The response must contain each line of the material that holds "schedule".

=====

(** The instruction at [pc] spins: it wants a lock that is held. *)
Definition waits (pc : dumper_pc) (p : process) : Prop :=
  match pc with
  | DMutex _ => dumper_thread_lock_ p = true
  | DLockA _ | DLockB _ | DLockC _ => lock (g_comm p) <> 0
  | _ => False
  end.

(** What holds of the process at every moment (see [coherent_run]). *)
Record coherent (p : process) : Prop := {
  lock_bit : forall a, holds_lock p a = true -> lock (g_comm p) = 1;
  lock_excludes : forall a b,
    holds_lock p a = true -> holds_lock p b = true -> a = b;
  mutex_bit : forall me,
    in_mutex (dumper (threads p me)) = true -> dumper_thread_lock_ p = true;
  mutex_excludes : forall me me',
    in_mutex (dumper (threads p me)) = true ->
    in_mutex (dumper (threads p me')) = true -> me = me';
  target_idle : dumper_thread_lock_ p = false -> target_tid (g_comm p) = 0;
  target_known : forall me v,
    expects_target (dumper (threads p me)) = Some v -> target_tid (g_comm p) = v;
  handler_installed : forall me,
    past_install (dumper (threads p me)) = true \/ handler (threads p me) <> None ->
    initialized p = true;
  handler_matches : forall me,
    handler_collects (handler (threads p me)) = true ->
    target_tid (g_comm p) = Z.pos me;
  checks_pass : fatal p <> Some SessionActive /\ fatal p <> Some TargetChanged
}.

(** The schedule has thread [me] call [DumpThreadStack]. *)
Definition calls (me : positive) (sched : list action) : bool :=
  existsb (fun a => match a with
                    | Call me' _ => Pos.eqb me' me
                    | _ => false
                    end) sched.

(** From the statement after line 158 on, a call whose [ret] is [text]. *)
Definition returning (tid : Z) (text : string) (pc : dumper_pc) : Prop :=
  pc = DResetTarget tid text \/ pc = DResetReady tid text \/
  pc = DUnlockC tid text \/ pc = DReturn tid text \/ pc = DReturned text.

(** Lines 130-134 of a call, and its return with the text of line 134. *)
Definition giving_up (tid : Z) (pc : dumper_pc) : Prop :=
  pc = DLockB tid \/ pc = DClearTarget tid \/ pc = DUnlockB tid \/
  pc = DReturnUndelivered tid \/ pc = DReturned undelivered_text.

(** ** Room in a destination, well-formed traces, quiet processes *)

(** The cursor [dst] at the start of iteration [i] of the loop of
    [StringifyToHex], as an offset from [buf]: sixteen digits for every
    earlier token, and a space before each of them but the first. *)
Definition cursor_at (i : Z) : Z :=
  if i =? 0 then 0 else i * (kHexEntryLength + 1) - 1.

(** How many iterations the condition [dst < limit] of line 215 lets
    through, with [limit = buf + size - kHexEntryLength - 2]. *)
Definition tokens_that_fit (size : Z) : nat :=
  if size <=? kHexEntryLength + 2 then 0%nat
  else Z.to_nat ((size - kHexEntryLength - 2) / (kHexEntryLength + 1) + 1).

(** The count of a trace is within its array, which has [kMaxFrames]
    entries. *)
Definition well_formed (t : StackTrace) : Prop :=
  0 <= num_frames_ t <= Z.pos kMaxFrames /\
  length (frames_ t) = Pos.to_nat kMaxFrames.

(** No session is under way: the dumper mutex and the signal-safe lock are
    free and [g_comm] holds neither a target nor a result. *)
Definition quiet (p : process) : Prop :=
  fatal p = None /\ dumper_thread_lock_ p = false /\ lock (g_comm p) = 0 /\
  target_tid (g_comm p) = 0 /\ result_ready (g_comm p) = 0.

(** The dumper mutex and the signal-safe lock are free and no target is
    set. [g_comm.result_ready] can be 1 all the same: the exit of lines
    130-134 does not reset it. *)
Definition idle (p : process) : Prop :=
  fatal p = None /\ dumper_thread_lock_ p = false /\ lock (g_comm p) = 0 /\
  target_tid (g_comm p) = 0.

(** The thread is outside [DumpThreadStack]. *)
Definition not_calling (pc : dumper_pc) : bool :=
  match pc with
  | DIdle | DReturned _ => true
  | _ => false
  end.

(** Thread [me] executes [n] instructions in a row, the operating system
    answering [r] to each. *)
Definition solo (me : positive) (r : os_reply) (n : nat) : list action :=
  repeat (Exec me r) n.

(** The loop counter [i] of lines 144-148 is between 0 and 100, and at
    least 1 during a sleep. *)
Definition poll_count_ok (pc : dumper_pc) : Prop :=
  match pc with
  | DPoll _ i => 0 <= i <= 100
  | DSleep _ i => 1 <= i <= 100
  | _ => True
  end.

(** What line 98 collects when the action [a] is executed in [p]: the
    thread whose handler stands at [g_comm.stack.Collect(2)], and the call
    stack the stack walker sees there. Nothing for any other action. *)
Definition collects (a : action) (p : process) : list (positive * list Z) :=
  match a with
  | Exec me r =>
      match fatal p, handler (threads p me) with
      | None, Some HCollect => [(me, callstack r)]
      | _, _ => []
      end
  | _ => []
  end.

(** The executions of line 98 in the course of a schedule, in order. *)
Fixpoint collections (sched : list action) (p : process)
  : list (positive * list Z) :=
  match sched with
  | [] => []
  | a :: rest => collects a p ++ collections rest (step a p)
  end.

(** The trace is what one of the executions of line 98 listed in [done]
    stored. *)
Definition collected_in (done : list (positive * list Z)) (t : StackTrace)
  : Prop :=
  exists x callstack t0,
    In (x, callstack) done /\ t = Collect (Z.pos kMaxFrames) callstack 2 t0.

(** The texts [DumpThreadStack] can return: that of line 134, that of line
    155, or [Symbolize] of what one of the executions of line 98 listed in
    [done] stored: the lines of the frames of that call stack, without its two
    innermost frames and cut to [kMaxFrames]. *)
Definition result_of_a_dump (done : list (positive * list Z)) (ret : string)
  : Prop :=
  ret = undelivered_text \/ ret = no_response_text \/
  exists x callstack,
    In (x, callstack) done /\
    (forall t0, ret = Symbolize (Collect (Z.pos kMaxFrames) callstack 2 t0)) /\
    ret = cat (map (fun pc => frame_line pc (symbol_for pc))
                   (take (Pos.to_nat kMaxFrames) (drop 2 callstack))).

(** The local [ret] of a call, where it is set. *)
Definition carried (pc : dumper_pc) : option string :=
  match pc with
  | DResetTarget _ ret | DResetReady _ ret | DUnlockC _ ret | DReturn _ ret
  | DReturned ret => Some ret
  | _ => None
  end.

(** What holds of the results at every moment, [done] being the executions
    of line 98 so far. *)
Definition results_come_from (done : list (positive * list Z)) (p : process)
  : Prop :=
  (result_ready (g_comm p) <> 0 -> collected_in done (stack (g_comm p))) /\
  (forall x, handler (threads p x) = Some HPublish ->
             collected_in done (stack (g_comm p))) /\
  (forall x ret, carried (dumper (threads p x)) = Some ret ->
                 result_of_a_dump done ret).

(* ===================================================================== *)
(** * Part IV: the threads of the process                                 *)
(* ===================================================================== *)

(** [kudu::Status], as far as [ListThreads] builds one:
    [Status::OK()] and [Status::IOError(msg, msg2, posix_code)]. *)
Inductive Status : Type :=
| OK
| IOError (msg msg2 : string) (posix_code : Z).

(** [d->d_name[0] != '.']. The first character of an empty name is its
    terminator. *)
Definition starts_with_dot (d_name : string) : bool :=
  match d_name with
  | String c _ => Ascii.eqb c "."%char
  | EmptyString => false
  end.

(** [tids->push_back(tid)] converts the [uint32_t] to [pid_t], a signed
    32-bit integer. *)
Definition uint32_to_pid_t (v : Z) : Z := (v + 2 ^ 31) mod 2 ^ 32 - 2 ^ 31.

Definition bad_tid_warning (d_name : string) : string :=
  ("bad tid found in procfs: " ++ d_name)%string.

Section Threads.

(** [safe_strtou32] of kudu/gutil/strings/numbers, not under src/: the
    parsed value when the whole name is a number that fits 32 bits. *)
Variable safe_strtou32 : string -> option Z.

(** [ErrnoToString] of kudu/util/errno, not under src/. *)
Variable ErrnoToString : Z -> string.

(** The [while] loop of [ListThreads] (lines 172-181) over the names
    [readdir] returns, in the order it returns them: the vector and the
    warnings logged so far are threaded through. *)
Fixpoint ListThreads_loop (entries : list string) (tids : list Z)
    (warnings : list string) : list Z * list string :=
  match entries with
  | [] => (tids, warnings)
  | d_name :: rest =>
      if negb (starts_with_dot d_name) then
        match safe_strtou32 d_name with
        | None =>
            ListThreads_loop rest tids (warnings ++ [bad_tid_warning d_name])
        | Some tid =>
            ListThreads_loop rest (tids ++ [uint32_to_pid_t tid]) warnings
        end
      else ListThreads_loop rest tids warnings
  end.

(** [ListThreads(tids)] (lines 166-184). [dir] is what [opendir] gives:
    [None] when it fails, leaving [errno], and otherwise the names in the
    directory. Returns the status, the vector, and the warnings logged. *)
Definition ListThreads (dir : option (list string)) (errno : Z) (tids : list Z)
  : Status * list Z * list string :=
  match dir with
  | None =>
      (IOError "failed to open task dir" (ErrnoToString errno) errno, tids, [])
  | Some entries =>
      let '(tids', warnings) := ListThreads_loop entries tids [] in
      (OK, tids', warnings)
  end.

(** The thread id a directory entry contributes, if any. *)
Definition tid_of_entry (d_name : string) : option Z :=
  if starts_with_dot d_name then None
  else option_map uint32_to_pid_t (safe_strtou32 d_name).

(** The warning a directory entry causes, if any. *)
Definition warning_of_entry (d_name : string) : option string :=
  if starts_with_dot d_name then None
  else match safe_strtou32 d_name with
       | None => Some (bad_tid_warning d_name)
       | Some _ => None
       end.

End Threads.

(* ===================================================================== *)
(** * Facts about Part I                                                  *)
(* ===================================================================== *)

Lemma length_poke buf w : length (poke buf w) = length buf.
Proof.
  unfold poke. destruct (0 <=? w.1); [apply length_insert | reflexivity].
Qed.

Lemma length_run_stores ws : forall buf, length (run_stores ws buf) = length buf.
Proof.
  induction ws as [|w ws IH]; intros buf; simpl; [reflexivity|].
  unfold run_stores in IH. rewrite IH. apply length_poke.
Qed.

Lemma run_stores_app ws1 ws2 buf :
  run_stores (ws1 ++ ws2) buf = run_stores ws2 (run_stores ws1 buf).
Proof. unfold run_stores. apply fold_left_app. Qed.

(** Stores at or above an offset leave the bytes below it alone. *)
Lemma take_poke_above (n : nat) buf w :
  Z.of_nat n <= w.1 -> take n (poke buf w) = take n buf.
Proof.
  intros Hle. unfold poke. destruct (0 <=? w.1) eqn:E; [|reflexivity].
  apply take_insert_ge. lia.
Qed.

Lemma take_run_stores_above (n : nat) ws : forall buf,
  Forall (fun w => Z.of_nat n <= w.1) ws ->
  take n (run_stores ws buf) = take n buf.
Proof.
  induction ws as [|w ws IH]; intros buf Hall; simpl; [reflexivity|].
  inversion Hall as [|? ? Hw Hws]; subst.
  unfold run_stores in IH. rewrite IH by assumption.
  apply take_poke_above; assumption.
Qed.

Lemma store_bytes_range bs : forall dst,
  Forall (fun w => dst <= w.1 < dst + Z.of_nat (length bs)) (store_bytes dst bs).
Proof.
  induction bs as [|c bs IH]; intros dst; simpl; constructor.
  - simpl. lia.
  - eapply Forall_impl; [|apply IH]. simpl. intros w Hw. lia.
Qed.

(** Storing [bs] at [dst], inside the destination, puts [bs] right behind
    the first [dst] bytes. *)
Lemma take_store_bytes bs : forall (d : nat) buf,
  (d + length bs <= length buf)%nat ->
  take (d + length bs) (run_stores (store_bytes (Z.of_nat d) bs) buf)
  = take d buf ++ bs.
Proof.
  induction bs as [|c bs IH]; intros d buf Hlen; simpl.
  - rewrite Nat.add_0_r, app_nil_r. reflexivity.
  - simpl in Hlen.
    replace (Z.of_nat d + 1) with (Z.of_nat (S d)) by lia.
    replace (d + S (length bs))%nat with (S d + length bs)%nat by lia.
    rewrite IH by (rewrite length_poke; lia).
    unfold poke. simpl. rewrite Nat2Z.id.
    destruct (0 <=? Z.of_nat d) eqn:E; [|lia].
    rewrite (take_S_r _ d c).
    + rewrite take_insert_ge by lia. rewrite <- app_assoc. reflexivity.
    + apply list_lookup_insert_eq. lia.
Qed.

=====

Result:
(** The schedule has thread [me] call [DumpThreadStack]. *)
(** The executions of line 98 in the course of a schedule, in order. *)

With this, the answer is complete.